Substrate control ratios. Ratios indicate CPT1 control over β-oxidation (FCR_CPT1) (A); the contribution of the F-pathway via β-oxidation to maximal oxphos (FCR_F) (B), and the capacity for oxphos supported by octanoyl carnitine plus malate relative to pyruvate plus malate (FCR_Oct/P) (C) in permeabilized cardiac muscle fibers from Ppara^+/+ and Ppara^−/− mice, following normoxia (white bars, 21% O₂) or hypoxia (blue bars, 10% O₂) and chloride (open bars, 0.7 mM NaCl) or NO₃⁻ (striped bars, 0.7 mM NaNO₃) supplementation. Error bars indicate sem. Two-way interaction (Δ); 3-way interaction (†); NO₃⁻ effect (orange †); hypoxia effect (blue Δ, †); PPARα effect (black Δ, †); n = 8–10/group. ^†P < 0.05, ^ΔΔΔP < 0.001, ^†††P < 0.001.

Figure 7

Enzyme activities in mouse heart tissue homogenates. Maximal activity of CS (A), HADH (B), hexokinase (C), and LDH (D) from Ppara^+/+ and Ppara^−/− mice, following normoxia (white bars, 21% O₂) or hypoxia (blue bars, 10% O₂) and chloride (open bars, 0.7 mM NaCl) or NO₃⁻ (striped bars, 0.7 mM NaNO₃) supplementation. Error bars indicate sem. Symbols in brackets denote significance of a test of a combination of groups (i.e., main effects or 2-way interactions); n = 4–5/group. ***P < 0.001 (hypoxia main effect), ^ΔΔP < 0.01 (NO₃⁻ effect following NO₃⁻/PPARα interaction), ^ΔΔΔP < 0.001 (hypoxia effect following hypoxia/PPARα interaction), ^ΔΔP < 0.01 (PPARα effect following NO₃⁻/PPARα interaction), ^ΔΔΔP < 0.01, (PPARα effect following hypoxia/PPARα interaction).

Figure 8

Total PDH levels and phosphorylation.

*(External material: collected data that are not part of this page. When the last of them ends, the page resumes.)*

(* ===== verification/CodeFacts.v ===== *)
(** * What a code and its host promise

    A shown code reads back as what it was made of; the host of a code seals nothing for
    a receiver that has not proved it knows the code; and the guesses it allows are
    bounded over all its lives.  The relay and the receivers answer what they like. *)
From stdpp Require Import pretty gmap.
From S2P Require Import Prelude.
From S2P Require Import Program.
From S2P Require Import Text.
From S2P Require Import ChunkCipher.
From S2P Require Import SyncCodec.
From S2P Require Import Limits.
From S2P Require Import Store.
From S2P Require Import Mailbox.
From S2P Require Import UploadHttp.
From S2P Require Import UploadClient.
From S2P Require Import Rendezvous.
From S2P Require Import RendezvousFacts.
From S2P Require Import Code.
Local Open Scope Z_scope.
Local Open Scope prog_scope.

Notation Log := (list (Obs Request (option Response) Note)).

(** ** Codes as text *)

(** A byte that can stand in a code before its [@]: a digit or a letter of a word. *)
Definition code_byte (b : Byte.byte) : bool :=
  let n := Byte.to_N b in ((48 <=? n) && (n <=? 57) || (97 <=? n) && (n <=? 122))%N.
Definition code_text (s : string) : Prop := Forall (fun b => code_byte b = true) (bytes_of s).

Lemma words_code_text : Forall code_text WORDS.
Proof.
  assert (forallb (fun w => forallb code_byte (bytes_of w)) WORDS = true) as H by (vm_compute; reflexivity).
  apply Forall_forall. intros w Hw. rewrite forallb_forall in H. apply list_elem_of_In in Hw.
  specialize (H w Hw). rewrite forallb_forall in H. apply Forall_forall. intros b Hb. by apply H, list_elem_of_In.
Qed.
Lemma pretty_code_text (n : N) : code_text (pretty n).
Proof. apply pretty_bytes. intros d. unfold pretty_N_char. by repeat case_match. Qed.

Lemma code_byte_not b x : code_byte b = true → code_byte x = false → b ≠ x.
Proof. congruence. Qed.
Lemma code_text_without s x : code_text s → code_byte x = false → x ∉ bytes_of s.
Proof. intros Hs Hx Hin. unfold code_text in Hs. rewrite Forall_forall in Hs. specialize (Hs _ Hin). congruence. Qed.
Lemma code_byte_trim_safe b : code_byte b = true → trim_safe b = true.
Proof. destruct b; done. Qed.

Lemma cut_at_first sep a b : sep ∉ a → cut_at sep (a ++ sep :: b) = Some (a, b).
Proof.
  induction a as [|x a IH]; intros Ha; cbn; [by rewrite decide_True|].
  apply not_elem_of_cons in Ha as [Hx Ha]. rewrite decide_False by congruence. by rewrite IH.
Qed.
Lemma split_on_cons sep a b cur : sep ∉ a → split_on sep (a ++ sep :: b) cur = (reverse cur ++ a) :: split_on sep b [].
Proof.
  revert cur. induction a as [|x a IH]; intros cur Ha; cbn.
  - rewrite decide_True by done. by rewrite app_nil_r.
  - apply not_elem_of_cons in Ha as [Hx Ha]. rewrite decide_False by congruence. rewrite IH by done.
    by rewrite reverse_cons, <- app_assoc.
Qed.

Lemma split_secret n w1 w2 :
  code_text n → code_text w1 → code_text w2 → split_dash (secret_of n w1 w2) = [n; w1; w2].
Proof.
  intros Hn H1 H2. unfold split_dash, secret_of. rewrite !bytes_of_app. change (bytes_of "-") with [dash]. cbn [app].
  rewrite split_on_cons, split_on_cons, split_on_none by by apply code_text_without.
  rewrite !reverse_nil, !app_nil_l. cbn [fmap list_fmap]. by rewrite !string_of_bytes_of.
Qed.

Lemma string_all_bytes p s :
  Forall (fun b => p (Ascii.ascii_of_byte b) = true) (bytes_of s) → string_all p s = true.
Proof.
  induction s as [|c s IH]; [done|]. intros Hs. inversion Hs as [|b l Hc Hr]. subst. cbn.
  rewrite Ascii.ascii_of_byte_of_ascii in Hc. rewrite Hc. by apply IH.
Qed.

(** A relay as a code carries it: an [https] address without its scheme, or one with
    another scheme; no white space, and no slash at the end. *)
Definition tidy (s : string) : Prop :=
  s ≠ ""%string ∧ trim_slashes s = s ∧ Forall (fun b => trim_safe b = true) (bytes_of s).
Definition relay_address (r : string) : Prop :=
  (∃ host, r = ("https://" +:+ host)%string ∧ tidy host ∧ find_sub (bytes_of "://") (bytes_of host) = None) ∨
  (after "https://" r = None ∧ tidy r ∧ is_Some (find_sub (bytes_of "://") (bytes_of r))).

Lemma compact_normal r : relay_address r →
  tidy (compact_relay r) ∧ normalize_relay (trim_slashes (compact_relay r)) = r.
Proof.
  unfold compact_relay, normalize_relay. intros [(host & -> & (Hne & Ht & Hs) & Hn)|(Ha & (Hne & Ht & Hs) & [x Hx])].
  - assert (after "https://" ("https://" +:+ host)%string = Some host) as -> by by apply after_Some.
    split; [done|]. rewrite Ht, str_trim_safe by by apply Forall_forall. by rewrite Hn.
  - rewrite Ha. split; [done|]. rewrite Ht, str_trim_safe by by apply Forall_forall. by rewrite Hx.
Qed.

(** The code that a host of ours shows (a decimal nameplate, two words of the list and
    the relay) is taken for a code, and reads back as the nameplate, the secret and the
    relay that it was made of, whatever the default relay is. *)
Theorem shown_code_reads_back h default_relay n i j w1 w2 :
  WORDS !! i = Some w1 → WORDS !! j = Some w2 →
  h.(ch_slot) = pretty (n : N) → h.(ch_secret) = secret_of (pretty n) w1 w2 → relay_address h.(ch_relay) →
  looks_like_code (shown h) = true ∧
  parse_code (shown h) = Ok (h.(ch_slot), h.(ch_secret), Some (compact_relay h.(ch_relay))) ∧
  exchange_relay (Some (compact_relay h.(ch_relay))) default_relay = Ok h.(ch_relay).
Proof.
  intros H1 H2 Hslot Hsec Hrel. destruct (compact_normal _ Hrel) as [(Hne & Ht & Hsafe) Hnorm].
  pose proof words_code_text as Hw. rewrite Forall_lookup in Hw.
  pose proof (Hw _ _ H1) as Hw1. pose proof (Hw _ _ H2) as Hw2. pose proof (pretty_code_text n) as Hn.
  set (c := compact_relay _) in *.
  assert (Forall (fun b => code_byte b = true ∨ b = dash) (bytes_of h.(ch_secret))) as Hs.
  { rewrite Hsec. unfold secret_of. rewrite !bytes_of_app, !Forall_app. unfold code_text in *.
    split_and!; try (eapply Forall_impl; [eassumption|]; auto); repeat constructor; by right. }
  assert (split_at_sign (shown h) = Some (h.(ch_secret), c)) as Hat.
  { unfold split_at_sign, shown. fold c. rewrite !bytes_of_app. change (bytes_of "@") with [at_sign]. cbn [app].
    rewrite cut_at_first; [cbn [fmap option_fmap option_map prod_map fst snd]; by rewrite !string_of_bytes_of|].
    intros Hin. rewrite Forall_forall in Hs. by destruct (Hs _ Hin). }
  split_and!.
  - unfold looks_like_code. rewrite Hat, Hsec, split_secret by done. cbn.
    rewrite bool_decide_false by apply pretty_nonempty.
    pose proof (pretty_bytes (fun b => is_ascii_digit (Ascii.ascii_of_byte b) = true) n) as Hd.
    rewrite string_all_bytes; [done|]. apply Hd. intros d. unfold pretty_N_char. by repeat case_match.
  - unfold parse_code. rewrite str_trim_safe.
    2:{ intros b. unfold shown. fold c. rewrite !bytes_of_app, !elem_of_app. intros [Hb|[Hb|Hb]].
        - rewrite Forall_forall in Hs. destruct (Hs _ Hb) as [Hc| ->]; [by apply code_byte_trim_safe|done].
        - by apply list_elem_of_singleton in Hb as ->.
        - rewrite Forall_forall in Hsafe. by apply Hsafe. }
    rewrite Hat, decide_False by done. rewrite Hsec, split_secret by done. cbn [head default].
    rewrite bool_decide_false by apply pretty_nonempty. cbn. by rewrite Hslot.
  - unfold exchange_relay. by rewrite Hnorm.
Qed.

A) Protein levels of total PDH. B–D) Phosphorylation of PDH at E1α site serine 232 (pPDH S232) (B), serine 293 (pPDH S293) (C), and serine 300 (pPDH S300) (D) in Ppara^+/+ and Ppara^−/− mice, following normoxia (white bars, 21% O₂) or hypoxia (blue bars, 10% O₂) and chloride (open bars, 0.7 mM NaCl) or NO₃⁻ (striped bars, 0.7 mM NaNO₃) supplementation. Error bars indicate sem. Two-way interaction (Δ); 3-way interaction (†); hypoxia effect (blue Δ, †); PPARα effect (black Δ, †); n = 8–10/group. ^†P < 0.05, ^ΔΔP < 0.01; ^††P < 0.01, ^†††P < 0.001.